コースタイム1時間50分を大体30分ちょいで。

 

それにしてもロープウェイで来れるここ姿見は人で溢れかえっていた。

それこそお洒落な服の人や底の高い靴を履いた女性なんかも。

むしろ半袖短パンのトレランスタイルのボロボロの登山者は場違いに思えてくるほど。

そんなに長居する場所でもないと思ったので、相方が到着したらすぐにロープウェイ駅へ。

 

3日ぶりのまともな人工物だ・・・。

まずは200円を迷わず自販機に突っ込んでコーラ!!!

五臓六腑に染み渡るという言葉の意味を体感した気がする。

 

食べ物にも課金したかったけどとりあえず下の駅まで降りてからにしよう、ということになってロープウェイ乗り場に行くも長蛇の列。

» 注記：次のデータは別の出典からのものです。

(** ** The index stays consistent *)

Definition table_consistent (t : FeatureIndexTable) : Prop :=
  forall key sf, key ∈ keys_at (feature_key_table_ t) sf <->
    exists sfs, key_feature_table_ t !! key = Some sfs /\ sf ∈ sfs.

Lemma keys_at_insert t sf sf' ks : keys_at (<[sf := ks]> t) sf' = if decide (sf = sf') then ks else keys_at t sf'.
Proof. unfold keys_at. rewrite lookup_insert. by case_decide. Qed.

Lemma erase_keys key sfs : forall t k sf,
  k ∈ keys_at (foldl (erase_key key) t sfs) sf <-> k ∈ keys_at t sf /\ ~ (k = key /\ sf ∈ sfs).
Proof.
  induction sfs as [|s sfs IH]; intros t k sf; cbn [foldl].
  - rewrite elem_of_nil. tauto.
  - rewrite IH. unfold erase_key. rewrite keys_at_insert, elem_of_cons. case_decide; [subst|].
    + rewrite elem_of_difference, elem_of_singleton. tauto.
    + assert (sf <> s) by congruence. tauto.
Qed.

Lemma insert_keys key sfs : forall t k sf,
  k ∈ keys_at (foldl (insert_key key) t sfs) sf <-> k ∈ keys_at t sf \/ (k = key /\ sf ∈ sfs).
Proof.
  induction sfs as [|s sfs IH]; intros t k sf; cbn [foldl].
  - rewrite elem_of_nil. tauto.
  - rewrite IH. unfold insert_key. rewrite keys_at_insert, elem_of_cons. case_decide; [subst|].
    + rewrite elem_of_union, elem_of_singleton. tauto.
    + assert (sf <> s) by congruence. tauto.
Qed.

Lemma delete_consistent key t : table_consistent t -> table_consistent (Delete key t) /\
  key_feature_table_ (Delete key t) = delete key (key_feature_table_ t).
Proof.
  intros Ht. unfold Delete, GetSuperFeatures. destruct (_ !! key) as [sfs|] eqn:Hk.
  - split; [|done]. intros k sf. cbn [feature_key_table_ key_feature_table_ ExecuteDelete].
    rewrite erase_keys, (Ht k sf). rewrite lookup_delete. case_decide as He; [subst|].
    + split; [intros [(s & H1 & H2) Hn]; exfalso; apply Hn; split; [done|]; congruence|intros (? & ? & _); done].
    + split; [tauto|]. intros H. split; [done|]. intros [-> _]. done.
  - split; [done|]. by rewrite delete_id.
Qed.

Lemma put_consistent key value t : table_consistent t -> table_consistent (Put key value t).
Proof.
  intros Ht. destruct (delete_consistent key t Ht) as [Hd He]. unfold Put.
  destruct (GenerateSuperFeatures _ value) as [sfs g]. intros k sf.
  cbn [feature_key_table_ key_feature_table_]. rewrite insert_keys, (Hd k sf), He, lookup_insert, lookup_delete.
  case_decide as Hk; [subst|].
  - split; [intros [(? & ? & _)|[_ ?]]; [done|by eexists]|]. intros (? & [= <-] & ?). auto.
  - split; [intros [?|[-> _]]; done|auto].
Qed.

Inductive table_op := OpPut (key : string) (value : bytes) | OpDelete (key : string).

Definition run_table (t : FeatureIndexTable) (o : table_op) : FeatureIndexTable :=
  match o with
  | OpPut key value => Put key value t
  | OpDelete key => Delete key t
  end.

Lemma run_consistent ops t : table_consistent t -> table_consistent (foldl run_table t ops).
Proof.
  revert t. induction ops as [|o ops IH]; intros t Ht; [done|]. apply IH. destruct o.
  - by apply put_consistent.
  - by apply delete_consistent.
Qed.

(** What a lookup finds in one pass over the super-features. *)
Lemma similar_key_spec order key sfs t :
  (forall X, order X ≡ₚ elements X) ->
  (exists sf, sf ∈ sfs /\ similar_key order key sfs t <> key /\ similar_key order key sfs t ∈ keys_at t sf) \/
  (similar_key order key sfs t = not_found /\ forall sf k, sf ∈ sfs -> k ∈ keys_at t sf -> k = key).
Proof.
  intros Ho. induction sfs as [|s sfs IH]; cbn [similar_key].
  { right. split; [done|]. intros sf k Hsf. by apply not_elem_of_nil in Hsf. }
  destruct (list_find _ (order (keys_at t s))) as [[i k]|] eqn:Hf.
  - left. exists s. apply list_find_Some in Hf as (H1 & H2 & _). split; [by left|]. split; [done|].
    apply list_elem_of_lookup_2 in H1. rewrite (Ho _) in H1. by apply elem_of_elements.
  - apply list_find_None in Hf. rewrite Forall_forall in Hf.
    assert (forall k, k ∈ keys_at t s -> k = key) as Hs.
    { intros k Hk. destruct (decide (k = key)); [done|]. exfalso. apply (Hf k); [|done].
      rewrite (Ho _). by apply elem_of_elements. }
    destruct IH as [(sf & H1 & H2 & H3)|[H1 H2]].
    + left. exists sf. split; [by right|done].
    + right. split; [done|]. intros sf k [->|Hsf]%elem_of_cons Hk; [by apply Hs|by eapply H2].
Qed.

ここで同行者がボソッと「コースタイム1時間ちょいだったなあ…」と。

逞しくなったなあw

我々の脚なら1時間もかからないだろうから1800円払って列に並んで狭い車内にぎゅうぎゅう詰めにされるなら確かに自分の脚で下った方が良さそうだ。

 

これが大正解。

姿見からの下山路は上の混雑が嘘のように人ひとりいない静かな道だった。

マップには「岩場の急坂」と書いてある箇所も、どこが岩場でどこが急坂なのか分からないくらいイージーだったし、スイスイ走りながらすぐに下の駅に着いた。

 

3日目も結局29.7km、コースタイム16時間47分の長丁場になってしまったが、これでもう歩かなくて良いんだ。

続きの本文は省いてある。